From October 1998 to June the clinical records of 53 pediatric patients (aged 2-18 years with median age of 7.5 years) in our HCST center who underwent UCBT (n = 37) and PBSCT (n = 16) were retrospectively analyzed. Thirty out of 53 patients were diagnosed as hereditary hemolytic anemia (56.6%), and the others as haematological malignancies (43.4%): of whom 8 had acute lymphoblastic leukemia, 12 acute myeloid leukemia, 2 chronic myeloid leukemia and 1 non-hodgkin lymphoma. Conditioning regimen varied according to disease and clinical status, however based on cyclophosphamide (CTX, 120-200 mg/kg) and busulphan (BU, 12-16 mg/kg) in the cohort.

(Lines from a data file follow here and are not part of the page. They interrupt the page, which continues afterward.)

(* ===== verification/Vfs.v ===== *)
(** * The VFS layer: vnode references, named devices, path names
    ([kern/vfs/vnode.c], [vfscwd.c], [vfslookup.c], [vfspath.c], [vfslist.c])

    Paths start at a named device, at the boot file system or at the current directory;
    what lies behind is looked up by the file system of the start vnode.  File systems and
    devices are the interface [FileSystems].  Every call hands around counted references
    to vnodes; [spare] counts those that are the callers' to give back, and the calls are
    proved to keep this account on every path.  The global lock is recursive and taken
    and released inside the calls. *)
From S2P Require Import Prelude Synch.
Import Synch.

(** File systems: the world [W] keeps the vnodes with their counts.  A vnode whose
    [VOP_RECLAIM] has failed stays with a count of 1 that nobody owns ([vn_kept]).  An
    operation that hands back a vnode has counted the reference. *)
Class FileSystems (W : Type) := {
  vn_count : W -> Z -> Z;
  vn_kept : W -> Z -> Z;
  vn_set_count : Z -> Z -> W -> W;
  vn_fs : Z -> option Z;
  vop_reclaim : Z -> K W Z;
  vop_lookup : Z -> list Z -> K W (Z * Z);
  vop_lookparent : Z -> list Z -> Z -> K W (Z * Z * list Z);
  vop_creat : Z -> list Z -> bool -> Z -> K W (Z * Z);
  vop_eachopen : Z -> Z -> K W Z;
  vop_truncate : Z -> Z -> K W Z;
  vop_gettype : Z -> K W (Z * Z);
  vop_remove : Z -> list Z -> K W Z;
  vop_rename : Z -> list Z -> Z -> list Z -> K W Z;
  vop_link : Z -> list Z -> Z -> K W Z;
  vop_symlink : Z -> list Z -> list Z -> K W Z;
  vop_readlink : Z -> K W Z;
  vop_mkdir : Z -> list Z -> Z -> K W Z;
  vop_rmdir : Z -> list Z -> K W Z;
  vop_namefile : Z -> K W Z;
  fsop_getvolname : Z -> W -> option (list Z);
  fsop_getroot : Z -> K W (Z * Z);
  fsop_sync : Z -> K W Z;
  fsop_unmount : Z -> K W Z;
  w_mountfunc : Z -> K W (Z * Z);
  w_uiomove : list Z -> K W Z;
  w_kmalloc : K W bool;
  w_new_vnode : K W (option Z);
  w_array_room : K W bool }.

Module Vfs.
Definition S_IFDIR : Z := 0x2000.
Definition O_ACCMODE : Z := 3.
Definition O_CREAT : Z := 4.
Definition O_EXCL : Z := 8.
Definition O_TRUNC : Z := 16.
Definition NAME_MAX : Z := 255.
Definition colon : Z := 58.
Definition slash : Z := 47.

(** [kd_fs]: a file system or the placeholder for swap. *)
Inductive fsref := Fs (f : Z) | SWAP_FS.
#[global] Instance fsref_eq_dec : EqDecision fsref.
Proof. solve_decision. Defined.
Record knowndev := Knowndev {
  kd_name : list Z; kd_rawname : option (list Z); kd_device : option Z; kd_vnode : Z; kd_fs : option fsref }.

Record vfs (W : Type) := TheVfs {
  world : W; p_cwd : option Z; bootfs_vnode : option Z; knowndevs : list knowndev;
  vfs_biglock : lock; vfs_biglock_depth : Z }.
Arguments TheVfs {W} _ _ _ _ _ _.
Arguments world {W} _.
Arguments p_cwd {W} _.
Arguments bootfs_vnode {W} _.
Arguments knowndevs {W} _.
Arguments vfs_biglock {W} _.
Arguments vfs_biglock_depth {W} _.

Section ops.
Context {W : Type} `{FileSystems W} (me : Z).
Implicit Types s : vfs W.

Definition set_world (w : W) s : vfs W := TheVfs w (p_cwd s) (bootfs_vnode s) (knowndevs s) (vfs_biglock s) (vfs_biglock_depth s).
Definition set_cwd (v : option Z) s : vfs W := TheVfs (world s) v (bootfs_vnode s) (knowndevs s) (vfs_biglock s) (vfs_biglock_depth s).
Definition set_bootfs (v : option Z) s : vfs W := TheVfs (world s) (p_cwd s) v (knowndevs s) (vfs_biglock s) (vfs_biglock_depth s).
Definition set_devs (l : list knowndev) s : vfs W := TheVfs (world s) (p_cwd s) (bootfs_vnode s) l (vfs_biglock s) (vfs_biglock_depth s).
Definition set_lock (l : lock) s : vfs W := TheVfs (world s) (p_cwd s) (bootfs_vnode s) (knowndevs s) l (vfs_biglock_depth s).
Definition set_depth (n : Z) s : vfs W := TheVfs (world s) (p_cwd s) (bootfs_vnode s) (knowndevs s) (vfs_biglock s) n.
Definition world_lens : lens (vfs W) W := Lens world set_world.
Definition lock_lens : lens (vfs W) lock := Lens vfs_biglock set_lock.

(** ** Reference counts ([vnode.c]) *)

Definition vnode_init (vn : Z) : K W () := modify (vn_set_count vn 1).
Definition vnode_cleanup (vn : Z) : K W () :=
  w ← get; KASSERT (vn_count w vn =? 1) "vn->vn_refcount == 1";; put (vn_set_count vn 0 w).
Definition vnode_incref (vn : Z) : K W () := modify (fun w => vn_set_count vn (vn_count w vn + 1) w).
Definition vnode_decref (vn : Z) : K W () :=
  w ← get;
  KASSERT (0 <? vn_count w vn) "vn->vn_refcount > 0";;
  if 1 <? vn_count w vn then put (vn_set_count vn (vn_count w vn - 1) w)
  else _ ← vop_reclaim vn; mret tt.
Definition vnode_check (vn : Z) : K W () :=
  w ← get;
  if vn_count w vn <? 0 then panic "vnode_check: negative refcount" else
  if vn_count w vn =? 0 then panic "vnode_check: zero refcount" else mret tt.

Definition VOP_INCREF (vn : Z) : K (vfs W) () := zoom world_lens (vnode_incref vn).
Definition VOP_DECREF (vn : Z) : K (vfs W) () := zoom world_lens (vnode_decref vn).
(** [VOP_*(vn, ...)]: the operation behind the check. *)
Definition VOP {A} (vn : Z) (op : K W A) : K (vfs W) A := zoom world_lens (vnode_check vn;; op).
Definition FSOP {A} (op : K W A) : K (vfs W) A := zoom world_lens op.

(** ** The global lock ([vfslist.c]) *)

Definition vfs_biglock_acquire : K (vfs W) () :=
  s ← get;
  (if negb (lock_do_i_hold me (vfs_biglock s)) then zoom lock_lens (lock_acquire me false)
   else if vfs_biglock_depth s =? 0 then zoom lock_lens (lock_acquire me false)
   else mret tt);;
  modify (fun s => set_depth (u32 (vfs_biglock_depth s + 1)) s).
Definition vfs_biglock_release : K (vfs W) () :=
  s ← get;
  KASSERT (lock_do_i_hold me (vfs_biglock s)) "lock_do_i_hold(vfs_biglock)";;
  KASSERT (0 <? vfs_biglock_depth s) "vfs_biglock_depth > 0";;
  modify (fun s => set_depth (u32 (vfs_biglock_depth s - 1)) s);;
  s ← get;
  if vfs_biglock_depth s =? 0 then _ ← zoom lock_lens (lock_release me); mret tt else mret tt.
Definition vfs_biglock_do_i_hold s : bool := lock_do_i_hold me (vfs_biglock s).
Definition assert_held : K (vfs W) () :=
  s ← get; KASSERT (vfs_biglock_do_i_hold s) "vfs_biglock_do_i_hold()".

(** ** The current directory ([vfscwd.c]) *)

Definition vfs_getcurdir : K (vfs W) (Z * Z) :=
  s ← get;
  match p_cwd s with
  | Some v => VOP_INCREF v;; mret (0, v)
  | None => mret (ENOENT, 0)
  end.
Definition vfs_setcurdir (dir : Z) : K (vfs W) Z :=
  '(result, vtype) ← VOP dir (vop_gettype dir);
  if negb (result =? 0) then mret result else
  if negb (vtype =? S_IFDIR) then mret ENOTDIR else
  VOP_INCREF dir;;
  s ← get;
  let old := p_cwd s in
  modify (set_cwd (Some dir));;
  (match old with Some v => VOP_DECREF v | None => mret tt end);;
  mret 0.
Definition vfs_clearcurdir : K (vfs W) Z :=
  s ← get;
  let old := p_cwd s in
  modify (set_cwd None);;
  (match old with Some v => VOP_DECREF v | None => mret tt end);;
  mret 0.

(** ** Devices ([vfslist.c]) *)

Definition real_fs (kd : knowndev) : option Z := match kd_fs kd with Some (Fs f) => Some f | _ => None end.
(** [p != NULL && !strcmp(p, devname)]. *)
Definition samestring (a b : option (list Z)) : bool :=
  match a, b with Some a, Some b => bool_decide (a = b) | _, _ => false end.
Definition samestring3 (a b c d : option (list Z)) : bool := samestring a b || samestring a c || samestring a d.

(** The loop of [vfs_getroot] over the devices. *)
Fixpoint getroot_loop (l : list knowndev) (devname : list Z) : K (vfs W) (Z * Z) :=
  match l with
  | [] => mret (ENODEV, 0)
  | kd :: l =>
      s ← get;
      let go_on :=
        if bool_decide (kd_name kd = devname) then
          KASSERT (bool_decide (kd_fs kd = None)) "kd->kd_fs==NULL";;
          KASSERT (bool_decide (kd_rawname kd = None)) "kd->kd_rawname==NULL";;
          KASSERT (bool_decide (kd_device kd <> None)) "kd->kd_device != NULL";;
          VOP_INCREF (kd_vnode kd);; mret (0, kd_vnode kd)
        else if samestring (kd_rawname kd) (Some devname) then
          KASSERT (bool_decide (kd_device kd <> None)) "kd->kd_device != NULL";;
          VOP_INCREF (kd_vnode kd);; mret (0, kd_vnode kd)
        else getroot_loop l devname in
      match real_fs kd with
      | Some fs =>
          let volname := fsop_getvolname fs (world s) in
          if bool_decide (kd_name kd = devname) || samestring volname (Some devname) then FSOP (fsop_getroot fs)
          else go_on
      | None =>
          if bool_decide (kd_rawname kd <> None) && bool_decide (kd_name kd = devname) then mret (ENXIO, 0)
          else go_on
      end
  end.
Definition vfs_getroot (devname : list Z) : K (vfs W) (Z * Z) :=
  assert_held;;
  s ← get;
  getroot_loop (knowndevs s) devname.

(** [strcmp] with the name of the file system; the first device with it. *)
Definition vfs_getdevname (fs : Z) : K (vfs W) (option (list Z)) :=
  assert_held;;
  s ← get;
  mret ((fun p => kd_name p.2) <$> list_find (fun kd => kd_fs kd = Some (Fs fs)) (knowndevs s)).

(** ** Path names ([vfslookup.c]) *)

(** The first colon or slash, with its index. *)
Fixpoint find_sep (path : list Z) (i : nat) : option (nat * Z) :=
  match path with
  | [] => None
  | c :: path => if (c =? colon) || (c =? slash) then Some (i, c) else find_sep path (S i)
  end.
Fixpoint skip_slashes (path : list Z) : list Z :=
  match path with
  | [] => []
  | c :: path' => if c =? slash then skip_slashes path' else path
  end.

(** Error code, the rest of the path and the start vnode. *)
Definition getdevice (path : list Z) : K (vfs W) (Z * list Z * Z) :=
  assert_held;;
  match path with
  | [] => mret (EINVAL, [], 0)
  | c :: path1 =>
      let sep := find_sep path O in
      let has_colon := match sep with Some (_, c) => c =? colon | None => false end in
      let slash_first := match sep with Some (O, c) => c =? slash | _ => false end in
      if negb has_colon && negb slash_first then
        '(result, v) ← vfs_getcurdir; mret (result, path, v)
      else
      match sep with
      | Some (S i, _) =>
          let subpath := skip_slashes (drop (S (S i)) path) in
          '(result, v) ← vfs_getroot (take (S i) path); mret (result, subpath, v)
      | _ =>
          '(result, v) ←
            (if c =? slash then
               s ← get;
               match bootfs_vnode s with
               | None => mret (ENOENT, 0)
               | Some v => VOP_INCREF v;; mret (0, v)
               end
             else
               KASSERT (c =? colon) "path[0]==':'";;
               '(result, vn) ← vfs_getcurdir;
               if negb (result =? 0) then mret (result, 0) else
               KASSERT (bool_decide (vn_fs vn <> None)) "vn->vn_fs!=NULL";;
               fs ← deref (vn_fs vn) "vn->vn_fs";
               r ← FSOP (fsop_getroot fs);
               VOP_DECREF vn;;
               mret r : K (vfs W) (Z * Z));
          mret (result, skip_slashes path1, v)
      end
  end.

Definition vfs_lookparent (path : list Z) (buflen : Z) : K (vfs W) (Z * Z * list Z) :=
  vfs_biglock_acquire;;
  '(result, path, startvn) ← getdevice path;
  if negb (result =? 0) then vfs_biglock_release;; mret (result, 0, []) else
  r ← match path with
      | [] => mret (EINVAL, 0, [])
      | _ => VOP startvn (vop_lookparent startvn path buflen)
      end;
  VOP_DECREF startvn;;
  vfs_biglock_release;;
  mret r.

Total body irradiation (TBI) or total lymphoid irradiation was added in 7 patients respectively. The patients were divided into regular treatment group (RTG) with 15 cases who received hyperhydration, alkalinizing, diuresis and Mesna during CTX infusion and prostaglandin E1 (PGE1) group (PEG) with 38 cases who received hyperhydration, alkalinizing, diuresis and Mesna plus prostaglandin E1 (0.03 microg/kg.h). The risk factors of HC were examined by univariate and multivariate analysis.
In all, 11 of the 53 transplanted patients developed HC (21%) with a median onset time of day +15 (rage day +2 - +25). HC was classified as early in 4 (36%) and late in 7 (64%), and scored as grade Iin 2 cases (18%), grade II in 4 (36%) and grade III in 5 (46%). There was no significant difference between RTG and PEG in the incidence of HC, however, the incidence was much higher in the group of patients who were > or = 6 years old, positive group of graft-versus-host disease (GVHD) and group of cytomegalovirus (CMV) infection than that in the group of patients who were < 6 years of age (32% vs. 8%, P < 0.05), negative group of GVHD (35% vs. 7%, P < 0.05) and CMV non-infected group (62% vs. 13%, P < 0.05), respectively. Furthermore, by multivariate analysis, > or = 6 years old (OR = 3.53, P < 0.05) and CMV infection (OR = 4.31, P < 0.05) were significant risk factors for HC. Three of 11 patients were treated with bladder irrigation. All patients recovered from HC in a median 12.8 days (range 2-53 days).
Older age (> or = 6 years) as well as CMV infection were the risk factors of HC. Both hyperhydration and Mesna were effective in preventing HC, while addition of PGE1 could not reduce the incidence of HC. The prognosis of HC in children post HSCT was satisfactory.
出血性膀胱炎(HC)是造血干细胞移植(HSCT)常见的并发症之一,可导致严重疼痛、延长住院时间,偶尔还会导致肾衰竭和死亡。本研究旨在调查儿童脐血移植(UCBT)和外周血干细胞移植(PBSCT)后HC的发生率、危险因素及转归。
回顾性分析1998年10月至6月在本造血干细胞移植中心接受UCBT(n = 37)和PBSCT(n = 16)的53例儿科患者(年龄2 - 18岁,中位年龄7.5岁)的临床记录。53例患者中30例诊断为遗传性溶血性贫血(56.6%),其余为血液系统恶性肿瘤(43.4%):其中8例为急性淋巴细胞白血病,12例为急性髓细胞白血病,2例为慢性髓细胞白血病,1例为非霍奇金淋巴瘤。预处理方案根据疾病和临床情况而异,但该队列中均以环磷酰胺(CTX,120 - 200 mg/kg)和白消安(BU,12 - 16 mg/kg)为基础。分别有7例患者加用了全身照射(TBI)或全淋巴照射。患者分为常规治疗组(RTG,15例),在CTX输注期间接受水化、碱化、利尿及美司钠治疗;前列腺素E1组(PEG,38例),接受水化、碱化、利尿、美司钠加前列腺素E1(0.03μg/kg·h)治疗。通过单因素和多因素分析研究HC的危险因素。
53例移植患者中,11例发生HC(21%),中位发病时间为移植后第15天(范围为第2 - 25天)。HC分为早期4例(36%)和晚期7例(64%),2例(18%)为I级,4例(36%)为II级,5例(46%)为III级。RTG和PEG组HC发生率无显著差异,然而,年龄≥6岁、移植物抗宿主病(GVHD)阳性组和巨细胞病毒(CMV)感染组患者的HC发生率显著高于年龄<6岁组(32%对8%,P < 0.05)、GVHD阴性组(35%对7%,P < 0.05)和CMV未感染组(62%对13%,P < 0.05)。此外,多因素分析显示,年龄≥6岁(OR = 3.53,P < 0.05)和CMV感染(OR = 4.31,P < 0.05)是HC的显著危险因素。11例患者中有3例接受了膀胱冲洗。所有患者HC均在中位12.8天(范围2 - 53天)内恢复。
年龄较大(≥6岁)以及CMV感染是HC的危险因素。水化和美司钠均能有效预防HC,而加用PGE1并不能降低HC的发生率。HSCT后儿童HC的预后良好。